◆ WHAT YOU HAVE TO DO
I need the lines below from the one with "Definition vote_request (i" down to the one with "mkAppendEntriesRequest (Some (example_peer" reproduced exactly, both ends included, and nothing else.

◆ INPUT FOR THIS TASK
(* ===== verification/VoteExamples.v ===== *)
(** * VoteExamples: runs of a node

    A node over the in-memory log storage and a meta storage whose writes
    succeed or fail as told: the witnesses of the theorems on votes, and a run
    in which a failed write lets a node lead a term and vote for another
    candidate in the same term. *)

From S2P Require Import PeerText AppendEntriesCache MemoryLog LogManager ConfigurationManager LogStorage Lease BallotBox Ballot NodeState Node NodeLog NodeVote VoteSafety Leadership Types Prelude.

(** A meta storage: the results of the next writes, and what is stored. *)
Record TestMeta : Set := mkTestMeta { results : list bool; stored : Z * PeerId }.

Definition test_set (t : Z) (p : PeerId) (m : TestMeta) : Errno * TestMeta :=
  match m.(results) with
  | false :: rest => (EIO, mkTestMeta rest m.(stored))
  | true :: rest => (OK, mkTestMeta rest (t, p))
  | [] => (OK, mkTestMeta [] (t, p))
  end.

#[export] Instance TestMeta_storage : RaftMetaStorage TestMeta.
Proof.
  refine {| set_term_and_votedfor := test_set; meta_durable := stored |}.
  intros t p m e m'. unfold test_set. destruct (results m) as [|[] rest]; intros [= <- <-]; simpl; auto.
Defined.

#[export] Existing Instances lex_endpoint_order decimal_ip_text.

(** The other parts answer that all is well. *)
Definition example_env (now : Z) : Env := {|
  now_ms := now; gettimeofday_ms := now; enable_leader_lease := false; has_snapshot_executor := false;
  installing_snapshot := false; last_rpc_send_timestamp := fun _ => now; replicator_readonly := fun _ => false;
  add_replicator_ok := fun _ => true; wait_caughtup_ok := fun _ => true; next_candidate := None;
  transfer_result := OK; channel_ok := fun _ => true; timer_add := true; timer_del := true;
  step_down_when_vote_timedout := false; enable_append_entries_cache := false;
  max_append_entries_cache_size := 8; enable_witness_to_leader := false; election_heartbeat_factor := 10 |}.

Definition example_init : InitEnv MemoryLogStorage :=
  mkInitEnv true true (Some MemoryLogStorage_default) (fun s cm => (OK, s, cm)) OK (fun lm => (OK, lm)) true OK OK true.

Definition example_options : NodeOptions := mkNodeOptions 1000 1000 false 0 (example_conf [1; 2; 3]).

(** Node 1 of the group 1, 2, 3. *)
Definition example_node (writes : list bool) : Node MemoryLogStorage TestMeta :=
  NodeImpl (example_peer 1) MemoryLogStorage_default (mkTestMeta writes (1, PeerId_default)) example_options.

Fixpoint run_calls (calls : list Call) (n : Node MemoryLogStorage TestMeta)
  : Node MemoryLogStorage TestMeta * list Event :=
  match calls with
  | [] => (n, [])
  | c :: calls' =>
      let '(_, n1, ev) := perform (example_env 5000) c n in
      let '(n2, ev') := run_calls calls' n1 in (n2, ev ++ ev')
  end.

Definition start_and_run (writes : list bool) (calls : list Call) :=
  let '(e, n, ev) := NodeLog.init (example_env 1000) example_init (example_node writes) in
  let '(n', ev') := run_calls calls n in (e, n', ev ++ ev').

Definition vote_request (i term : Z) (r : Role) : RequestVoteRequest :=
  mkRequestVoteRequest (Some (mkPeerId (mkEndPoint 1 i) 0 r)) term LogId_default None.
Definition heartbeat (i term : Z) : AppendEntriesRequest :=
  mkAppendEntriesRequest (Some (example_peer i)) term 0 0 0 [] [].
Definition granted_response (term : Z) : RequestVoteResponse := mkRequestVoteResponse term true false false 1.

Lemma run_calls_steps (self : PeerId) w ev0 calls n n' ev :
  Forall (call_ok self) calls -> wsteps self w ev0 (Up n) -> run_calls calls n = (n', ev) ->
  wsteps self w (ev0 ++ ev) (Up n').
Proof.
  intros Hok. revert ev0 n ev. induction Hok as [|c calls Hc _ IH]; intros ev0 n ev Hs Hr; simpl in Hr.
  { simplify_eq. by rewrite app_nil_r. }
  destruct (perform _ c n) as [[[] n1] ev1] eqn:Hp. destruct (run_calls calls n1) as [n2 ev2] eqn:Hr2.
  simplify_eq. rewrite app_assoc. apply (IH (ev0 ++ ev1) n1); [|done].
  eapply wsteps_snoc; [done|]. by eapply WCall.
Qed.

Lemma start_and_run_steps writes calls n' ev :
  Forall (call_ok (example_peer 1)) calls -> start_and_run writes calls = (OK, n', ev) ->
  wsteps (example_peer 1) (Down (mkTestMeta writes (1, PeerId_default))) ev (Up n').
Proof.
  intros Hok. unfold start_and_run, example_node.
  destruct (NodeLog.init _ _ _) as [[e n] ev1] eqn:Hi. destruct (run_calls calls n) as [n2 ev2] eqn:Hr.
  intros [= -> -> <-]. eapply run_calls_steps; [done| |done].
  change ev1 with ([] ++ ev1). eapply wsteps_snoc; [apply wsteps_nil|]. by eapply WStart.
Qed.

(** Candidate 2 asks twice in term 5, the second time as a witness. *)
Definition two_requests : list Call :=
  [CallVoteRequest 1 (vote_request 2 5 REPLICA); CallResume 0 LogId_default;
   CallVoteRequest 2 (vote_request 2 5 WITNESS); CallResume 0 LogId_default].

Lemma two_requests_ok : Forall (call_ok (example_peer 1)) two_requests.
Proof. repeat constructor. Qed.

Lemma one_vote_per_term_witness :
  let ev := (start_and_run [] two_requests).2 in
  let as_witness := mkPeerId (mkEndPoint 1 2) 0 WITNESS in
  (5, example_peer 2) ∈ grants ev /\ (5, as_witness) ∈ grants ev /\ example_peer 2 ≡ as_witness.
Proof.
  intros ev p.
  assert ((5, example_peer 2) ∈ grants ev) as H1 by (vm_compute; apply list_elem_of_here).
  assert ((5, p) ∈ grants ev) as H2 by (vm_compute; apply list_elem_of_further, list_elem_of_here).
  split_and!; [done..|].
  refine (proj1 (one_vote_per_term (example_peer 1) eq_refl _ ev _
            (start_and_run_steps [] two_requests _ ev two_requests_ok _)) 5 _ _ H1 H2).
  vm_compute. reflexivity.
Defined.

(** The leader 2 hands over to this node, whose write of its own vote fails; a
    request of candidate 3 is waiting for the last log id when the old leader's
    vote arrives. *)
Definition failed_write : list Call :=
  [CallAppendEntries 1 (heartbeat 2 1); CallTimeoutNow 2 1 true; CallResume 0 LogId_default;
   CallVoteRequest 3 (vote_request 3 2 REPLICA);
   CallVoteResponse (example_peer 2) 2 1 (granted_response 2);
   CallResume 0 LogId_default].

(** When the write of its own vote fails, a node can still count that vote,
    become the leader of the term, and then vote for another candidate in the
    same term: no [CHECK] stops it. *)
Theorem leads_and_votes_after_failed_write :
  let '(e, n, ev) := start_and_run [false] failed_write in
  e = OK /\ Replicators (ResetTerm 2) ∈ ev /\ (2, example_peer 3) ∈ grants ev /\ CheckFailed ∉ ev.
Proof.
  vm_compute. split; [done|]. split.
  { repeat (first [apply list_elem_of_here | apply list_elem_of_further]). }
  split; [apply list_elem_of_here|].
  intros H. repeat (apply elem_of_cons in H as [H|H]; [discriminate H|]). by apply elem_of_nil in H.
Qed.

(** ** An election won *)

(** The old leader hands over, the election starts, peer 2 grants its vote. *)
Definition taking_over : list Call :=
  [CallAppendEntries 1 (heartbeat 2 1); CallTimeoutNow 2 1 true; CallResume 0 LogId_default].
Definition last_vote : Call := CallVoteResponse (example_peer 2) 2 1 (granted_response 2).

(** A run as [run_calls], with what it remembers. *)
Fixpoint past_of (calls : list Call) (h : Past) (n : Node MemoryLogStorage TestMeta) : Past :=
  match calls with
  | [] => h
  | c :: calls' =>
      let '(_, n1, _) := perform (example_env 5000) c n in
      past_of calls' (mkPast (h.(past_confs) ++ [n1.(_conf)]) (h.(past_calls) ++ [c])) n1
  end.

Lemma run_calls_runs (self : PeerId) h ev0 calls n n' ev :
  runs self h ev0 n -> run_calls calls n = (n', ev) -> runs self (past_of calls h n) (ev0 ++ ev) n'.
Proof.
  revert h ev0 n ev. induction calls as [|c calls IH]; intros h ev0 n ev Hs Hr; simpl in Hr |- *.
  { simplify_eq. by rewrite app_nil_r. }
  destruct (perform _ c n) as [[[] n1] ev1] eqn:Hp. destruct (run_calls calls n1) as [n2 ev2] eqn:Hr2.
  simplify_eq. rewrite app_assoc. apply IH; [|done]. by eapply runs_call.
Qed.

Definition started (writes : list bool) : Node MemoryLogStorage TestMeta :=
  (NodeLog.init (example_env 1000) example_init (example_node writes)).1.2.
Definition candidate : Node MemoryLogStorage TestMeta := (run_calls taking_over (started [])).1.

Definition candidate_past : Past := past_of taking_over (mkPast [(started []).(_conf)] []) (started []).

Lemma candidate_past_calls : candidate_past.(past_calls) = taking_over.
Proof. vm_compute. reflexivity. Qed.

Lemma candidate_runs :
  runs (example_peer 1) candidate_past
    ((NodeLog.init (example_env 1000) example_init (example_node [])).2 ++ (run_calls taking_over (started [])).2) candidate.
Proof.
  apply run_calls_runs; [|by unfold candidate; destruct (run_calls _ _)].
  unfold started. pose proof (runs_start (example_peer 1) (example_env 1000) example_init) as H.
  destruct (NodeLog.init _ _ _) as [[e n] ev] eqn:Hi. apply (H MemoryLogStorage_default (mkTestMeta [] (1, PeerId_default)) example_options).
  change (NodeImpl _ _ _ _) with (example_node []). rewrite Hi. f_equal. f_equal.
  change e with (e, n, ev).1.1. rewrite <- Hi. vm_compute. reflexivity.
Qed.

Lemma elected_by_quorum_witness :
  let ev := (perform (example_env 5000) last_vote candidate).2 in
  Replicators (ResetTerm 2) ∈ ev /\
  exists e gs, granted (grant_all (ballot_for e) gs) = true /\ forall g, g ∈ gs -> g.1 = example_peer 1 \/
    exists v r, CallVoteResponse g.1 2 v r ∈ taking_over ++ [last_vote] /\ r.(rs_granted) = true.
Proof.
  intros ev.
  assert (Replicators (ResetTerm 2) ∈ ev) as Ht
    by (vm_compute; repeat (first [apply list_elem_of_here | apply list_elem_of_further])).
  assert (CheckFailed ∉ ev) as Hc.
  { vm_compute. intros H. repeat (apply elem_of_cons in H as [H|H]; [discriminate H|]). by apply elem_of_nil in H. }
  split; [done|].
  assert (perform (example_env 5000) last_vote candidate =
          (tt, (perform (example_env 5000) last_vote candidate).1.2, ev)) as Hp
    by (subst ev; by destruct (perform _ _ _) as [[[] ?] ?]).
  destruct (elected_by_quorum (example_peer 1) _ _ _ _ _ _ ev 2 candidate_runs Hp Ht Hc) as (e & gs & _ & Hg & Hgs).
  rewrite candidate_past_calls in Hgs. exists e, gs. exact (conj Hg Hgs).
Defined.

◆ OUTPUT OF THE EXERCISE
Definition vote_request (i term : Z) (r : Role) : RequestVoteRequest :=
  mkRequestVoteRequest (Some (mkPeerId (mkEndPoint 1 i) 0 r)) term LogId_default None.
Definition heartbeat (i term : Z) : AppendEntriesRequest :=
  mkAppendEntriesRequest (Some (example_peer i)) term 0 0 0 [] [].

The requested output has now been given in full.